Entries shown Block Start

(* ===== verification/Widget.v ===== *)
(** * What the whole widget renders

    Composes the render of the carousel ([Slides]) with the render of the
    edit mode ([EditView]) the way [Carousel] mounts [EditMode]
    ([src/src/components/Carousel.tsx]): while the edit mode is open it is
    rendered with the book at the current index of the carousel as [book].
    The formatter of the edit mode is the function [formatValue] of
    [EditMode/constants.ts].

    The theorems are about the states the widget can reach ([System]):
    which of them render, and which throw what. *)

From Stdlib Require Import QArith.
From stdpp Require Import gmap.
From S2P Require Import Prelude Fields Assignment Preview EditMachine.
From S2P Require Import Swipe Carousel CenterCard Format Row Layout Bubble.
From S2P Require Import EditView Slides System.

Local Close Scope Q_scope.
Local Open Scope list_scope.
Local Open Scope js_scope.

Section widget.
Context `{BookData}.
Context (numberToString : Q → string) (stringToNumber : string → option Q).
Context (isMobile prefersReducedMotion : bool) (ds : list DraggableInfo).

(** [<EditMode book={books[currentIndex]} ... />]: the edit mode rendered
    for the current book.  [PreviewContainer] reads [book.coverArt], which
    throws when there is no book. *)
Definition renderOverlay (positions : gmap string BubblePosition)
    (states : string → RowState) (c : CarouselState) (sess : Session)
    : res EditView :=
  match js_index books (currentIndex c) with
  | Some book =>
      renderEditMode isMobile (formatValue numberToString stringToNumber)
        ds book positions states (sess_state sess)
  | None => Throw TypeError
  end.

(** The carousel and, while it is open, the edit mode. *)
Definition renderWidget (positions : gmap string BubblePosition)
    (states : string → RowState) (sys : System)
    : res (CarouselView * option EditView) :=
  ' carousel ←
      renderCarousel numberToString isMobile prefersReducedMotion
        (sys_carousel sys);
  ' overlay ←
      match sys_edit sys with
      | Some (_, sess) =>
          res_map Some (renderOverlay positions states (sys_carousel sys) sess)
      | None => Ok None
      end;
  Ok (carousel, overlay).

(** When the edit mode has to format the rating: the rating is a row of
    the preview, or its bubble is being dragged in the desktop layout. *)
Definition formats_rating (s : EditState) : Prop :=
  "ratingStar"%string ∈ activeContainer s ∨
  isMobile = false ∧ showPreview s = true ∧
  draggedItem s = Some "ratingStar"%string.

End widget.

(** ** Rendering under the invariant *)

Section invariant.
Context `{BookData}.
Context (numberToString : Q → string) (stringToNumber : string → option Q).
Context (isMobile prefersReducedMotion : bool) (ds : list DraggableInfo).
Implicit Types (sys : System) (c : CarouselState) (sess : Session).
Implicit Types (positions : gmap string BubblePosition).
Implicit Types (states : string → RowState).

Lemma renderCarousel_defined c :
  index_ok books_length c → config_defined ds (activeInfoFields c) →
  ∃ view,
    renderCarousel numberToString isMobile prefersReducedMotion c = Ok view.
Proof.
  intros Hi (cfg & Hcfg & _).
  destruct (renderCarousel _ _ _ c) as [view|e] eqn:Hr; [by eauto|].
  apply renderCarousel_Throw in Hr as [Hnone _]; [|done].
  rewrite Hcfg in Hnone. by apply list_elem_of_fmap in Hnone as (? & ? & _).
Qed.

(** A reachable session of the edit machine formats the rating exactly
    when its render has to. *)
Lemma formats_rating_view sess :
  edit_reachable isMobile ds sess →
  formats_rating isMobile (sess_state sess) ↔
  "ratingStar"%string ∈ removable ds (sess_state sess) ∨
  isMobile = false ∧ showPreview (sess_state sess) = true ∧
  draggedItem (sess_state sess) = Some "ratingStar"%string ∧
  "ratingStar"%string ∈
    field_ids (visibleBubbles ds (activeContainer (sess_state sess))).
Proof.
  intros Hreach.
  destruct (edit_reachable_sess_ok isMobile ds sess Hreach)
    as ((_ & _ & Hsub) & _).
  destruct Hreach as (config & sess0 & _ & Hopen & Hrtc).
  destruct (reachable_view_ok isMobile ds _ _ _ Hopen Hrtc) as [Hdrag _].
  unfold formats_rating. rewrite elem_of_removable, elem_of_visible_ids.
  split; (intros [Hrow|(? & ? & Hd)]; [left|right]).
  - split; [exact Hrow|exact (Hsub _ Hrow)].
  - destruct (Hdrag _ Hd) as [? ?]. by split_and!.
  - by destruct Hrow.
  - by destruct Hd.
Qed.

Lemma renderOverlay_Throw positions states c sess e :
  index_ok books_length c → edit_reachable isMobile ds sess →
  renderOverlay numberToString stringToNumber isMobile ds positions states
    c sess = Throw e ↔
  ∃ book,
    js_index books (currentIndex c) = Some book ∧
    formats_rating isMobile (sess_state sess) ∧
    (ratingStar book < 0)%Q ∧ e = RangeError.
Proof.
  intros Hi Hreach. unfold renderOverlay.
  destruct (js_index books (currentIndex c)) as [book|] eqn:Hbook.
  - rewrite (renderEditMode_Throw
               (H := editFormatter numberToString stringToNumber)),
      editFormatter_rating_Throw, <-formats_rating_view by done.
    split; [by eauto|]. by intros (? & [= <-] & ?).
  - assert (is_Some (js_index books (currentIndex c))) as [? ?]
      by (by apply js_index_Some).
    congruence.
Qed.

Lemma renderWidget_Throw positions states sys e :
  sys_inv isMobile ds sys →
  renderWidget numberToString stringToNumber isMobile prefersReducedMotion
    ds positions states sys = Throw e ↔
  ∃ i sess book,
    sys_edit sys = Some (i, sess) ∧
    js_index books (currentIndex (sys_carousel sys)) = Some book ∧
    formats_rating isMobile (sess_state sess) ∧
    (ratingStar book < 0)%Q ∧ e = RangeError.
Proof.
  intros [Hi Hcfg _ He _]. unfold renderWidget.
  destruct (renderCarousel_defined (sys_carousel sys) Hi Hcfg) as [view ->].
  simpl. rewrite res_bind_Throw.
  destruct (sys_edit sys) as [[i sess]|]; simpl.
  - destruct He as [Hreach _].
    rewrite res_map_Throw, renderOverlay_Throw by done. split.
    + intros [(book & ?)|(? & _ & [=])]. by exists i, sess, book.
    + intros (? & ? & book & [= <- <-] & ?). left. by exists book.
  - split; [by intros [[=]|(? & _ & [=])]|by intros (? & ? & ? & [=] & _)].
Qed.

End invariant.

(** ** The reachable states *)

Section reachable_widget.
Context `{BookData}.
Context (numberToString : Q → string) (stringToNumber : string → option Q).
Context (isMobile prefersReducedMotion : bool) (ds : list DraggableInfo).
Context (init_ok : config_ok ds (di_id <$> initialInfoFields)).
Context (sys : System).
Context (reached : rtc (sys_step isMobile ds) initialSystem sys).
Implicit Types (positions : gmap string BubblePosition).
Implicit Types (states : string → RowState).

(** C5: a reachable state of the widget fails to render in one case only:
    the edit mode is open, the rating of the current book is negative, and
    the edit mode has to format the rating (it is a row of the preview, or
    its bubble is being dragged in the desktop layout); the exception is
    the [RangeError] of [repeat].  In particular the carousel itself
    renders in every reachable state. *)
Theorem widget_throws positions states e :
  renderWidget numberToString stringToNumber isMobile prefersReducedMotion
    ds positions states sys = Throw e ↔
  ∃ i sess book,
    sys_edit sys = Some (i, sess) ∧
    js_index books (currentIndex (sys_carousel sys)) = Some book ∧
    formats_rating isMobile (sess_state sess) ∧
    (ratingStar book < 0)%Q ∧ e = RangeError.
Proof. apply renderWidget_Throw. by apply reachable_sys_inv. Qed.

(** C20: when no book has a negative rating, every reachable state of the
    widget renders, and the edit mode is part of what is rendered exactly
    while the carousel's flag [isEditMode] is set. *)
Theorem widget_renders positions states :
  Forall (λ book, (0 <= ratingStar book)%Q) books →
  ∃ view,
    renderWidget numberToString stringToNumber isMobile prefersReducedMotion
      ds positions states sys = Ok view ∧
    (is_Some view.2 ↔ isEditMode (sys_carousel sys) = true).
Proof.
  intros Hbooks. pose proof (reachable_sys_inv isMobile ds init_ok sys reached)
    as Hinv.
  destruct (renderWidget _ _ _ _ _ positions states sys) as [view|e] eqn:Hr.
  - exists view. split; [done|]. rewrite (inv_overlay _ _ _ Hinv).
    rewrite bool_decide_eq_true. unfold renderWidget in Hr.
    apply res_bind_Ok in Hr as (cv & _ & Hr).
    apply res_bind_Ok in Hr as (ov & Hov & [= <-]). simpl.
    destruct (sys_edit sys) as [[i sess]|].
    + apply res_map_Ok in Hov as (? & _ & ->). by split.
    + injection Hov as <-. split; by intros []%is_Some_None.
  - apply renderWidget_Throw in Hr as (i & sess & book & _ & Hb & _ & Hneg & _);
      [|done].
    rewrite Forall_forall in Hbooks. unfold js_index in Hb.
    case_bool_decide; [|done].
    apply list_elem_of_lookup_2, Hbooks, Qle_not_lt in Hb. done.
Qed.

End reachable_widget.

(** ** Worked examples *)

(** A list with one book, whose rating is negative. *)
Definition negative_books : BookData :=
  Build_BookData [negative_book] ltac:(done).

(** The state after a click on Edit. *)
Definition opened_system : System :=
  mkSystem (setIsEditMode true initialCarousel) (Some (0, default_session)) 1
    [].

Lemma opened_system_reachable `{BookData} :
  rtc (sys_step false initialDraggables) initialSystem opened_system.
Proof. apply (sys_run_rtc false initialDraggables [SysOpen]). by_compute. Qed.

(** Opening the edit mode on a book with a negative rating throws at the
    first render: the default configuration shows the rating. *)
Lemma widget_throws_witness :
  renderWidget (H := negative_books) digits_of (λ _, None) false false
    initialDraggables ∅ (λ _, initialRow) opened_system = Throw RangeError.
Proof.
  apply (widget_throws (H := negative_books) digits_of (λ _, None) false
           false initialDraggables initialInfoFields_ok opened_system
           opened_system_reachable ∅ (λ _, initialRow) RangeError).
  exists 0, default_session, negative_book.
  split_and!; [done..|by left; by_compute|done|done].
Defined.

Lemma widget_renders_witness :
  ∃ view,
    renderWidget (H := example_books) digits_of (λ _, None) false false
      initialDraggables ∅ (λ _, initialRow) opened_system = Ok view ∧
    (is_Some view.2 ↔ isEditMode (sys_carousel opened_system) = true).
Proof.
  apply (widget_renders (H := example_books) digits_of (λ _, None) false
           false initialDraggables initialInfoFields_ok opened_system
           opened_system_reachable ∅ (λ _, initialRow)).
  repeat constructor; by vm_compute.
Defined.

Entries shown Block End

> Task objective: Your task is to transcribe, with no changes, only the lines of the listing above that lie between the line holding "case_bool_decide; [|done]." and the line holding "initialDraggables ∅ (λ _, initialRow) opened_system = Ok", inclusive.

> Your solution:
    case_bool_decide; [|done].
    apply list_elem_of_lookup_2, Hbooks, Qle_not_lt in Hb. done.
Qed.

End reachable_widget.

(** ** Worked examples *)

(** A list with one book, whose rating is negative. *)
Definition negative_books : BookData :=
  Build_BookData [negative_book] ltac:(done).

(** The state after a click on Edit. *)
Definition opened_system : System :=
  mkSystem (setIsEditMode true initialCarousel) (Some (0, default_session)) 1
    [].

Lemma opened_system_reachable `{BookData} :
  rtc (sys_step false initialDraggables) initialSystem opened_system.
Proof. apply (sys_run_rtc false initialDraggables [SysOpen]). by_compute. Qed.

(** Opening the edit mode on a book with a negative rating throws at the
    first render: the default configuration shows the rating. *)
Lemma widget_throws_witness :
  renderWidget (H := negative_books) digits_of (λ _, None) false false
    initialDraggables ∅ (λ _, initialRow) opened_system = Throw RangeError.
Proof.
  apply (widget_throws (H := negative_books) digits_of (λ _, None) false
           false initialDraggables initialInfoFields_ok opened_system
           opened_system_reachable ∅ (λ _, initialRow) RangeError).
  exists 0, default_session, negative_book.
  split_and!; [done..|by left; by_compute|done|done].
Defined.

Lemma widget_renders_witness :
  ∃ view,
    renderWidget (H := example_books) digits_of (λ _, None) false false
      initialDraggables ∅ (λ _, initialRow) opened_system = Ok view ∧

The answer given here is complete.